“Bayfront Stadium,” “Blue Wahoo Stadium,” “Community Maritime Park” – the home of baseball’s Pensacola Blue Wahoos goes by many names, but by next season it may have just one – for a price.
Ed Spears, the Executive Director of Community Maritime Park Associates, say that work is underway to sell the naming rights to the ballpark in downtown Pensacola, for a large chunk of change – between $250,000 and $500,000.
Efforts had been underway in-house to sell the park’s naming rights since the Blue Wahoo began play two years ago. At the urging of team owner Quint Studer, they’re now seeking an outside broker to come in and conduct its own search.
“The team the primary responsible party is doing that there, and nothing came to pass” said Spears. “There were several opportunities that were explored, and so now we’re going to broaden our market, so to speak, and bring in a professional.”
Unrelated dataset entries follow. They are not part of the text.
(** The watermark is a lower bound of the validation RMSE of the completed
    reductions, and it is attained. *)
Lemma run_hooks_minimum (hs : list (hook images)) (s : Model) :
  is_nan (best_val_rmse s) = false ->
  let w := best_val_rmse
             (run_hooks images model TrainLoss torch_mean RMSE hs s) in
  let seen :=
    completed_val_rmses images model TrainLoss torch_mean RMSE hs s in
  leb w (best_val_rmse s) = true
  /\ (forall v, In v seen -> is_nan v = false -> leb w v = true)
  /\ (w = best_val_rmse s \/ In w seen).
Proof.
  cbv zeta. revert s. induction hs as [|h hs IH]; intros s Hs.
  - cbn. split; [now apply leb_refl|]. split; [tauto|now left].
  - rewrite completed_val_rmses_cons. cbn [run_hooks].
    destruct (run_hook_best images model TrainLoss torch_mean RMSE h s)
      as [Hb _].
    cbv zeta in Hb.
    set (s1 := run_hook images model TrainLoss torch_mean RMSE h s) in *.
    set (completed := match h with
                      | OnValidation (EpochEnd _ _) => drain_ready s
                      | _ => false
                      end) in *.
    assert (Hle : leb (best_val_rmse s1) (best_val_rmse s) = true).
    { rewrite Hb. destruct completed; cbn [andb]; [|now apply leb_refl].
      unfold improves. destruct (ltb _ _) eqn:E;
        [now apply ltb_leb|now apply leb_refl]. }
    assert (Hs1 : is_nan (best_val_rmse s1) = false)
      by exact (leb_not_nan_l _ _ Hle).
    destruct (IH s1 Hs1) as (I1 & I2 & I3).
    split; [eapply leb_trans; eassumption|]. split.
    + intros v Hin Hv. apply in_app_or in Hin. destruct Hin as [Hin | Hin];
        [|now apply I2].
      destruct completed; [|destruct Hin].
      destruct Hin as [<- | []]. eapply leb_trans; [exact I1|].
      rewrite Hb. cbn [andb]. unfold improves.
      destruct (ltb (val_rmse RMSE s) (best_val_rmse s)) eqn:E;
        [now apply leb_refl|now apply ltb_false_leb].
    + destruct I3 as [I3 | I3]; [|right; apply in_or_app; now right].
      rewrite I3, Hb. destruct completed; cbn [andb]; [|now left].
      destruct (improves RMSE s); [|now left].
      right. apply in_or_app. left. now left.
Qed.
(** ** Extraction followed by classification *)

Lemma redflags_of_signals (age : option Z) (text : string)
    (flags : list string) (symptoms : pyval) :
  _redflags_core
    (PDict [ ("age_years", opt_int age); ("free_text", PStr text);
             ("flags", PList (flag_values flags)); ("symptoms", symptoms) ]) =
  (level <- _level_from_flags (flag_values flags) (opt_int age) ;;
   Return [ ("level_of_care", PStr level);
            ("flags", PList (flag_values flags));
            ("age_years", opt_int age) ]).
Proof. reflexivity. Qed.

Lemma extract_returns (text : string) (age_years : option Z) :
  all_space text = false ->
  symptom_extract_tool text age_years =
  Return [ ("age_years",
            opt_int (match age_years with
                     | Some a => Some a
                     | None => _extract_age text
                     end));
           ("free_text", PStr text);
           ("flags", PList (flag_values (_flags_from_text text)));
           ("symptoms", PList (flag_values (_flags_from_text text))) ].
Proof.
  intros H. unfold symptom_extract_tool. now rewrite strip_truthy, H.
Qed.

Lemma occurrence_not_blank (a u b p : string) :
  lower u = p -> all_space p = false -> all_space (a ++ u ++ b) = false.
Proof.
  intros Hu Hp. rewrite !all_space_app.
  destruct (all_space u) eqn:E.
  - apply all_space_lower in E. congruence.
  - now rewrite Bool.andb_false_r.
Qed.

Lemma occurrence_matched (a u b c : string) (phrases : list string) :
  lower u = c -> In (c, phrases) _EMS_SYMPTOMS -> In c phrases ->
  matched (a ++ u ++ b) c.
Proof.
  intros Hu Hi Hp. exists phrases, c. repeat split; try assumption.
  rewrite !lower_app, Hu. apply contains_app.
Qed.
Lemma drain_tuples_accepted db_conn db_serial_id buf_len rows : ∀ buf w,
  faults w = [] →
  ∃ w1,
    drain_tuples db_conn db_serial_id buf_len (notification_text <$> rows) buf w
    = (WORK_SUCCESSFULLY,
       append_records buf (appended buf_len buf rows),
       release db_serial_id w1) ∧
    database w1
    = foldl (λ d n, update_processed (n_id n) d) (database w)
        (appended buf_len buf rows) ∧
    sent w1
    = sent w ++ ((λ n, (db_conn, UPDATE_PROCESSED (n_id n)))
                   <$> appended buf_len buf rows).
Proof.
  induction rows as [|n rows IH]; intros buf w Hf.
  - exists w. simpl. by rewrite app_nil_r.
  - rewrite fmap_cons. cbn [drain_tuples appended]. fold (record_of n).
    destruct (decide (fits buf_len buf (record_of n))) as [Hfit|Hmis].
    + rewrite PQgetvalue_id, atoi_pretty.
      rewrite SQL_execute_accepted; [|by rewrite Hf|done].
      cbn [server_exec fst].
      edestruct (IH (buf +:+ record_of n)) as (w1 & -> & Hd & Hs);
        [|exists w1; split; [reflexivity|]]; [by simpl; rewrite Hf|].
      rewrite Hd, Hs. simpl. by rewrite <- app_assoc.
    + by apply IH.
Qed.


Lemma NoDup_fmap_eq {A B} (f : A → B) (l : list A) x y :
  NoDup (f <$> l) → x ∈ l → y ∈ l → f x = f y → x = y.
Proof.
  intros Hnd Hx Hy Hxy.
  apply list_elem_of_lookup in Hx as [i Hi]. apply list_elem_of_lookup in Hy as [j Hj].
  assert (i = j) as ->; [|congruence].
  eapply NoDup_lookup; [exact Hnd| |]; rewrite list_lookup_fmap.
  - by rewrite Hi.
  - rewrite Hj. simpl. by rewrite Hxy.
Qed.

Lemma unprocessed_Permutation d :
  unprocessed d ≡ₚ filter (λ n, n_processed n ≠ 1) (notification_table d).
Proof. apply merge_sort_Permutation. Qed.

Lemma unprocessed_subset d n : n ∈ unprocessed d → n ∈ notification_table d.
Proof.
  rewrite unprocessed_Permutation, list_elem_of_filter. by intros [_ ?].
Qed.

Lemma unprocessed_NoDup d :
  NoDup (n_id <$> notification_table d) → NoDup (unprocessed d).
Proof.
  intros Hnd. rewrite unprocessed_Permutation.
  apply NoDup_filter. by eapply NoDup_fmap_1.
Qed.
Under the 2011 use agreement between the Blue Wahoos and the city, the team has exclusive power to market and sell the naming rights. Proceeds would be to split equal between the CMPA Board and the Wahoos’ parent firm, Northwest Florida Professional Baseball. And the eventual proposed name are then require approval by the board.
Spears says there are actually two major specific naming opportunities – the stadium itself and the field.
“For example, when you go to Florida State University you would visit Bobby Bowden Field at Doak-Campbell Stadium,” said Spears.
And this goes beyond putting a name on bricks and mortar and dirt and grass. Whomever gets the contract from the CMPA board would also be expected to come up with a list of products to be sponsored at the facility – from the signage and seats in the pack, to the letterhead used by the front office.
The deadline for brokers to submit their proposals to the Community Maritime Park Associates is August 25 at 2:00 p.m.
The Blue Wahoos’ parent club Cincinnati Reds are not be involved with the renaming project, because they do not own Bayfront Stadium. Great American Insurance Group bought the naming rights for the Reds’ home field -- Great American Ballpark -- for $75 million over 30 years when it replaced Riverfront Stadium in 2003.